Steven Holden: From Watts to the NFL because I Listened
“From Watts to the NFL because I Listened”
This is a story of a young boy name Stephen Anthony Holden (Steve)
LIFE IN THE GETTO
I was born 1951 in Watts California the baby boy of Elmer and Ethel Holden with two older sisters. My mother is still living at 91 young still cooking and telling us the stories of her family and life growing up in Watts. The fun thing about my mom and dad she said: “the first night after leaving Jordan High school where they fell in love they were so young that my dad dropped her off at her mothers’ home and he went home to his mothers’ place.” One thing about growing up in what the world calls “the ghetto” as a kid is its just home.
With two older sister’s I often found myself playing by myself. We had a train track in the alley with rocks to throw and hit, a front porch to throw pitches at. I had a football that I would throw up in the air and I would spin around and catch the ball if someone was watching they would think I had a team. But, I was all by myself. A young black boy with two older sisters, Dad was gone. As a little boy, when I had my first fight and the guys I was fighting said “I'M GONE TO GET MY BIG BROTHER” all I had were older sisters. My mother was a homemaker and my dad was a truck driver, who was often gone. I went to Twenty Street Elementary School. Where in one game of sock ball I did something that started me on my way to be the ball catcher that made me an athlete. I was told it looked like superman running after a ball that nobody could catch. It was a Willie Mays style catch over the shoulder.
I loved the Ram’s and the Dodgers'. One day it was all gone and my dad didn’t come home, my mother was moving and remarrying. My mother moved to the home my mother is still in today. All I ever wanted was to play didn’t care what sport just let me play. My mother always told me “to live within my means” so that stayed in my heart as grew.
I had a great high school and college years playing football and running track. In college you watched the good players get drafted, go on and play Pro ball. I watched everyone buy all sorts of crazy things, suddenly they had more money than they had ever imagined. So, when my turn came, I had all kind of agents trying to sign me, trying to sell me with big dreams of being a star. When I finally I settled on an agent that I could talk to and the first thing told him was “I didn’t want to play long in the NFL.” I was already in pain and I knew it was only going to get worse. I told him while playing golf in Arizona that I wanted money when I retired.

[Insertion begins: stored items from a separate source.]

Lemma Destroy_on_reached_witness :
  run 4096 32 demo_ops (start demo_memory 1000) = Done demo_client ∧
  (nonFull (alloc demo_client) = 0 →
   Destroy (alloc demo_client) = Ret tt (alloc demo_client)) ∧
  (nonFull (alloc demo_client) ≠ 0 →
   Destroy (alloc demo_client) = Abort (Fatal DestroyInUse)).
Proof.
  split; [exact demo_run|].
  exact (Destroy_on_reached 4096 32 1000 demo_Configured demo_memory
           demo_ops demo_client demo_run).
Defined.

Lemma Destroy_idle_list_witness :
  NoDup [8192; 12288] ∧
  idle_list (pages demo_idle) (nonFull demo_idle) [8192; 12288] = true ∧
  ∃ s', Destroy demo_idle = Ret tt s' ∧
        nonFull s' = 0 ∧
        returned s' = rev [8192; 12288] ++ returned demo_idle ∧
        (∀ p, pages s' !! p =
              if decide (p ∈ [8192; 12288]) then None
              else pages demo_idle !! p) ∧
        totalPages s' = totalPages demo_idle ∧
        acquired s' = acquired demo_idle ∧
        mem s' = mem demo_idle.
Proof.
  assert (NoDup [8192; 12288]) as Hnd
    by (apply (bool_decide_unpack _); vm_compute; exact I).
  assert (idle_list (pages demo_idle) (nonFull demo_idle) [8192; 12288] = true)
    as Hl by (vm_compute; reflexivity).
  split; [exact Hnd|]. split; [exact Hl|].
  exact (Destroy_idle_list demo_idle [8192; 12288] Hnd Hl).
Defined.

Lemma zero_stride_divides_by_zero_witness :
  0 ≤ 0 < 2 ^ 16 ∧ 8192 ≠ 0 ∧
  PageAllocator_Init 0 (PageAllocator_default demo_memory) =
    Ret tt (PageAllocator_new demo_memory 0) ∧
  (stride 0 = 0 ↔ 0 = 0 ∨ 65528 < 0) ∧
  (0 = 0 ∨ 65528 < 0 →
   PageAllocator_Allocate 4096 32 8192 demo_junk
     (PageAllocator_new demo_memory 0) = Abort DivideByZero) ∧
  PageAllocator_Allocate 4096 32 8192 demo_junk
    (PageAllocator_default demo_memory) = Abort DivideByZero.
Proof.
  assert (0 ≤ 0 < 2 ^ 16) as H1 by lia.
  assert (8192 ≠ 0) as H2 by lia.
  split; [exact H1|]. split; [exact H2|].
  exact (zero_stride_divides_by_zero 4096 32 demo_memory 0 8192 demo_junk H1 H2).
Defined.

Lemma misconfiguration_divides_by_zero_witness :
  0 ≤ 65535 < 2 ^ 16 ∧ (65535 = 0 ∨ 65528 < 65535) ∧
  InitPage_offset 32 ≤ 4096 ∧
  4096 - InitPage_offset 32 < 2 ^ 16 ∧
  (65528 < 65535 → (4096 - InitPage_offset 32) / alignedRequest 65535 < 1) ∧
  (∀ s p J,
     pages s !! p = Some J → slotAlignment s = stride 65535 →
     InitPage 4096 32 p s = Abort DivideByZero ∧
     InitPage 4096 32 p s ≠ Abort (Fatal WrongAllocator)) ∧
  (∀ m fresh junk,
     fresh ≠ 0 →
     PageAllocator_Allocate 4096 32 fresh junk (alloc (start m 65535)) =
       Abort DivideByZero).
Proof.
  assert (0 ≤ 65535 < 2 ^ 16) as H1 by lia.
  assert (65535 = 0 ∨ 65528 < 65535) as H2 by (right; lia).
  assert (InitPage_offset 32 ≤ 4096) as H3 by (vm_compute; congruence).
  assert (4096 - InitPage_offset 32 < 2 ^ 16) as H4 by (vm_compute; reflexivity).
  split; [exact H1|]. split; [exact H2|]. split; [exact H3|].
  split; [exact H4|].
  exact (misconfiguration_divides_by_zero 4096 32 65535 H1 H2 H3 H4).
Defined.

Lemma max_size_bounds_byte_count_witness :
  0 < 24 ∧ 0 ≤ 10 ∧
  (10 ≤ StdContainerAllocator_max_size 24 ↔ 24 * 10 < 2 ^ 64) ∧
  (10 ≤ StdContainerAllocator_max_size 24 →
   StdContainerAllocator_allocate demo_LARGE_SIZE demo_SIZE_TO_RUN_IDX 24 10 =
     AggregateAllocator_Allocate demo_LARGE_SIZE demo_SIZE_TO_RUN_IDX (24 * 10) ∧
   StdContainerAllocator_deallocate demo_LARGE_SIZE demo_SIZE_TO_RUN_IDX 24 8224 10 =
     AggregateAllocator_Deallocate demo_LARGE_SIZE demo_SIZE_TO_RUN_IDX 8224
       (24 * 10)) ∧
  (∀ i, StdContainerAllocator_allocate demo_LARGE_SIZE demo_SIZE_TO_RUN_IDX 24 10 =
          Allocator_Allocate i →
        StdContainerAllocator_deallocate demo_LARGE_SIZE demo_SIZE_TO_RUN_IDX
          24 8224 10 = Allocator_Deallocate i 8224).
Proof.
  assert (0 < 24) as H1 by lia.
  assert (0 ≤ 10) as H2 by lia.
  split; [exact H1|]. split; [exact H2|].
  exact (max_size_bounds_byte_count demo_LARGE_SIZE demo_SIZE_TO_RUN_IDX
           24 10 8224 H1 H2).
Defined.

Lemma Deallocate_unchecked_witness :
  run 4096 32 demo_back_ops (start demo_memory 1000) = Done demo_back ∧
  PageAllocator_Deallocate 4096 0 (alloc demo_back) = Abort NullDeref ∧
  (∀ slot, pages (alloc demo_back) !! AlignDown slot 4096 = None →
           AlignDown slot 4096 ≠ 0 →
           PageAllocator_Deallocate 4096 slot (alloc demo_back) =
           Abort (WildDeref (AlignDown slot 4096))).
Proof.
  split; [exact demo_back_run|].
  exact (Deallocate_unchecked 4096 32 1000 demo_Configured demo_memory
           demo_back_ops demo_back demo_back_run).
Defined.

Lemma demo_page_held :
  pages (alloc demo_client) !! AlignDown 9224 4096 = Some demo_page.
Proof. vm_compute. reflexivity. Qed.

Lemma freed_slot_reused_first_witness :
  run 4096 32 demo_ops (start demo_memory 1000) = Done demo_client ∧
  9224 ∈ live demo_client ∧
  pages (alloc demo_client) !! AlignDown 9224 4096 = Some demo_page ∧
  free demo_page + 1 ≠ total demo_page ∧
  (free demo_page = 0 ∨ nonFull (alloc demo_client) = AlignDown 9224 4096) ∧
  PageAllocator_Deallocate 4096 9224 (alloc demo_client) =
    Ret tt (state_of (alloc demo_client) demo_put) ∧
  PageAllocator_Allocate 4096 32 0 demo_junk
    (state_of (alloc demo_client) demo_put) =
    Ret 9224 (state_of (state_of (alloc demo_client) demo_put) demo_retake) ∧
  9224 = 9224.
Proof.
  assert (free demo_page + 1 ≠ total demo_page) as Hb by (simpl; lia).
  assert (free demo_page = 0 ∨ nonFull (alloc demo_client) = AlignDown 9224 4096)
    as Hh by (right; vm_compute; reflexivity).
  split; [exact demo_run|]. split; [exact demo_held|].
  split; [exact demo_page_held|]. split; [exact Hb|]. split; [exact Hh|].
  split; [exact demo_put_returns|]. split; [exact demo_retake_returns|].
  exact (freed_slot_reused_first 4096 32 1000 demo_Configured demo_memory
           demo_ops demo_client 9224 demo_page
           (state_of (alloc demo_client) demo_put) 0 demo_junk 9224
           (state_of (state_of (alloc demo_client) demo_put) demo_retake)
           demo_run demo_held demo_page_held Hb Hh
           demo_put_returns demo_retake_returns).
Defined.

Lemma new_page_first_slot_witness :
  run 4096 32 [] (start demo_memory 1000) = Done demo_start ∧
  nonFull (alloc demo_start) = 0 ∧
  pool_ok 4096 (alloc demo_start) 8192 = true ∧
  PageAllocator_Allocate 4096 32 8192 demo_junk (alloc demo_start) =
    Ret 8224 (state_of (alloc demo_start) demo_first) ∧
  8224 = 8192 + InitPage_offset 32 ∧
  acquired (state_of (alloc demo_start) demo_first) =
    8192 :: acquired (alloc demo_start).
Proof.
  assert (pool_ok 4096 (alloc demo_start) 8192 = true) as Hp
    by (vm_compute; reflexivity).
  split; [reflexivity|]. split; [reflexivity|]. split; [exact Hp|].
  split; [exact demo_first_returns|].
  exact (new_page_first_slot 4096 32 1000 demo_Configured demo_memory []
           demo_start 8192 demo_junk 8224
           (state_of (alloc demo_start) demo_first)
           eq_refl eq_refl Hp demo_first_returns).
Defined.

In 1972 the Cleveland Brown's pick me in the first round. My dad gave me his 1967 El Camino 327, fast as hell that I fixed up, put it in the back of a U haul van and drove to Cleveland. I pulled up in a hot Rod my first day of camp. I never purchased a car over $10,000. I always remembered what my mother told me “Live within my Means.” So, my agent sat down with the Cleveland Browns he made a deal for a $150,000 signing bonus, it was a three-year deal $30,000-$40,000-$50,000 with the Browns taking $10,000- $20,000-$30,000
So, I lived on $20,000 every year and got paid monthly, so when the season was over I was still getting a check. My last check came as my next year started. So, my money was working and accumulating for me in the bank. The Cleveland Trusts bank was making 7% for me 3% went back to Browns for doing this deal. There was $60,000 that I couldn’t take until I retired and I could only take $15,000 until it was all gone. So, Mr. IRS was pissed at me because they could understand why I was getting a Tax Refund each year. The IRS audited me for four years because they didn’t understand that I was getting a refund every year. So, after IRS was finally finished with the audit they found that I didn’t pay a $150.00 sales tax on my Van.
I didn’t owe them anything and my mom’s words that I listened too “Live within my Means” has served me well. My Dad also gave me some great advice. He eventually owned an 8 unit apartment complex. He told me that I should buy an apartment complex as well. He said “that if I ever got hurt and couldn't play football I could live in my apartment for free and make money. It was a great tax write off.” It was the best thing I have ever done, I put down $20,000.00 on a 21 unit apartment for $125.000.00 and in 1987 sold it for $900,000.00.